Exercise brief: Set out the records again, keeping every word as it is.
==============================
(* ===== verification/PolicyProofs.v ===== *)
(** * The versioned policy state answers as an unpruned history would

    The caches fold old entries into a baseline.  The reference keeps every
    recorded entry and looks up the latest one at or before a block; the
    theorems show that folding is invisible to every query the node makes. *)

From S2P Require Import Prelude.
From S2P Require Import BTree.
From S2P Require Import Policy.
#[local] Open Scope Z_scope.

(** ** [HeightVersioned] refines an unpruned history *)

Inductive hv_op (V : Type) :=
| HvSet (block_number : Z) (value : V)
| HvAdvance (new_height : Z)
| HvFlatten (min_block : Z)
| HvClear.
Arguments HvSet {V}. Arguments HvAdvance {V}. Arguments HvFlatten {V}. Arguments HvClear {V}.

Section height_versioned.
Context {V : Type}.
Implicit Types (s : HeightVersioned V).

Definition hv_step s (op : hv_op V) : HeightVersioned V :=
  match op with
  | HvSet n v => hv_set s n v
  | HvAdvance n => hv_advance s n
  | HvFlatten n => hv_flatten s n
  | HvClear => hv_clear s
  end.
Definition hv_run (ops : list (hv_op V)) : HeightVersioned V := foldl hv_step hv_default ops.

(** The reference: the baseline height and every accepted entry. *)
Definition ref_step (r : Z * btree V) (op : hv_op V) : Z * btree V :=
  let '(h, log) := r in
  match op with
  | HvSet n v => if n <=? h then r else (h, bt_insert n v log)
  | HvAdvance n | HvFlatten n => (Z.max h n, log)
  | HvClear => (0, [])
  end.
Definition ref_run (ops : list (hv_op V)) : Z * btree V := foldl ref_step (0, []) ops.

(** The latest entry at or before a block, no block below the baseline being
    told apart from it. *)
Definition ref_get (r : Z * btree V) (n : Z) : option V :=
  let '(h, log) := r in snd <$> last_le (Z.max n h) log.

Record hv_sim (r : Z * btree V) s : Prop := mkHvSim {
  sim_sorted : sorted r.2;
  sim_height : hv_baseline_height s = r.1;
  sim_pending : hv_pending s = remove_le r.1 r.2;
  sim_baseline : hv_baseline s = snd <$> last_le r.1 r.2
}.

Lemma hv_sim_step r s op : hv_sim r s -> hv_sim (ref_step r op) (hv_step s op).
Proof.
  destruct r as [h log]. intros [Hs Hh Hp Hb]. cbn [fst snd] in *.
  assert (Hadv : forall n, hv_sim (Z.max h n, log) (hv_advance s n)).
  { intros n. unfold hv_advance. rewrite Hh. destruct (Z.leb_spec n h) as [Hle|Hlt].
    - rewrite Z.max_l by done. by split.
    - rewrite Z.max_r by lia. split; cbn [fst snd hv_baseline hv_baseline_height hv_pending]; try done.
      + rewrite Hp. apply remove_le_twice. lia.
      + rewrite Hp, Hb, (last_le_split n h log) by (done || lia).
        by destruct (last_le n (remove_le h log)). }
  destruct op as [n v|n|n|]; cbn; [|apply Hadv|apply Hadv|by repeat constructor].
  unfold hv_set. rewrite Hh. destruct (Z.leb_spec n h) as [Hle|Hlt]; [by split|].
  split; cbn [fst snd hv_baseline hv_baseline_height hv_pending]; try done.
  - by apply bt_insert_sorted.
  - by rewrite Hp, remove_le_insert.
  - by rewrite last_le_insert_below.
Qed.

Lemma hv_run_sim ops : hv_sim (ref_run ops) (hv_run ops).
Proof.
  unfold ref_run, hv_run. assert (H0 : hv_sim (0, @nil (Z * V)) hv_default) by by repeat constructor.
  revert H0. generalize (0, @nil (Z * V)) as r, (@hv_default V) as s.
  induction ops as [|op ops IH]; intros r s Hs; [done|]. cbn. by apply IH, hv_sim_step.
Qed.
==============================
Final answer:
(* ===== verification/PolicyProofs.v ===== *)
(** * The versioned policy state answers as an unpruned history would

    The caches fold old entries into a baseline.  The reference keeps every
    recorded entry and looks up the latest one at or before a block; the
    theorems show that folding is invisible to every query the node makes. *)

From S2P Require Import Prelude.
From S2P Require Import BTree.
From S2P Require Import Policy.
#[local] Open Scope Z_scope.

(** ** [HeightVersioned] refines an unpruned history *)

Inductive hv_op (V : Type) :=
| HvSet (block_number : Z) (value : V)
| HvAdvance (new_height : Z)
| HvFlatten (min_block : Z)
| HvClear.
Arguments HvSet {V}. Arguments HvAdvance {V}. Arguments HvFlatten {V}. Arguments HvClear {V}.

Section height_versioned.
Context {V : Type}.
Implicit Types (s : HeightVersioned V).

Definition hv_step s (op : hv_op V) : HeightVersioned V :=
  match op with
  | HvSet n v => hv_set s n v
  | HvAdvance n => hv_advance s n
  | HvFlatten n => hv_flatten s n
  | HvClear => hv_clear s
  end.
Definition hv_run (ops : list (hv_op V)) : HeightVersioned V := foldl hv_step hv_default ops.

(** The reference: the baseline height and every accepted entry. *)
Definition ref_step (r : Z * btree V) (op : hv_op V) : Z * btree V :=
  let '(h, log) := r in
  match op with
  | HvSet n v => if n <=? h then r else (h, bt_insert n v log)
  | HvAdvance n | HvFlatten n => (Z.max h n, log)
  | HvClear => (0, [])
  end.
Definition ref_run (ops : list (hv_op V)) : Z * btree V := foldl ref_step (0, []) ops.

(** The latest entry at or before a block, no block below the baseline being
    told apart from it. *)
Definition ref_get (r : Z * btree V) (n : Z) : option V :=
  let '(h, log) := r in snd <$> last_le (Z.max n h) log.

Record hv_sim (r : Z * btree V) s : Prop := mkHvSim {
  sim_sorted : sorted r.2;
  sim_height : hv_baseline_height s = r.1;
  sim_pending : hv_pending s = remove_le r.1 r.2;
  sim_baseline : hv_baseline s = snd <$> last_le r.1 r.2
}.

Lemma hv_sim_step r s op : hv_sim r s -> hv_sim (ref_step r op) (hv_step s op).
Proof.
  destruct r as [h log]. intros [Hs Hh Hp Hb]. cbn [fst snd] in *.
  assert (Hadv : forall n, hv_sim (Z.max h n, log) (hv_advance s n)).
  { intros n. unfold hv_advance. rewrite Hh. destruct (Z.leb_spec n h) as [Hle|Hlt].
    - rewrite Z.max_l by done. by split.
    - rewrite Z.max_r by lia. split; cbn [fst snd hv_baseline hv_baseline_height hv_pending]; try done.
      + rewrite Hp. apply remove_le_twice. lia.
      + rewrite Hp, Hb, (last_le_split n h log) by (done || lia).
        by destruct (last_le n (remove_le h log)). }
  destruct op as [n v|n|n|]; cbn; [|apply Hadv|apply Hadv|by repeat constructor].
  unfold hv_set. rewrite Hh. destruct (Z.leb_spec n h) as [Hle|Hlt]; [by split|].
  split; cbn [fst snd hv_baseline hv_baseline_height hv_pending]; try done.
  - by apply bt_insert_sorted.
  - by rewrite Hp, remove_le_insert.
  - by rewrite last_le_insert_below.
Qed.

Lemma hv_run_sim ops : hv_sim (ref_run ops) (hv_run ops).
Proof.
  unfold ref_run, hv_run. assert (H0 : hv_sim (0, @nil (Z * V)) hv_default) by by repeat constructor.
  revert H0. generalize (0, @nil (Z * V)) as r, (@hv_default V) as s.
  induction ops as [|op ops IH]; intros r s Hs; [done|]. cbn. by apply IH, hv_sim_step.
Qed.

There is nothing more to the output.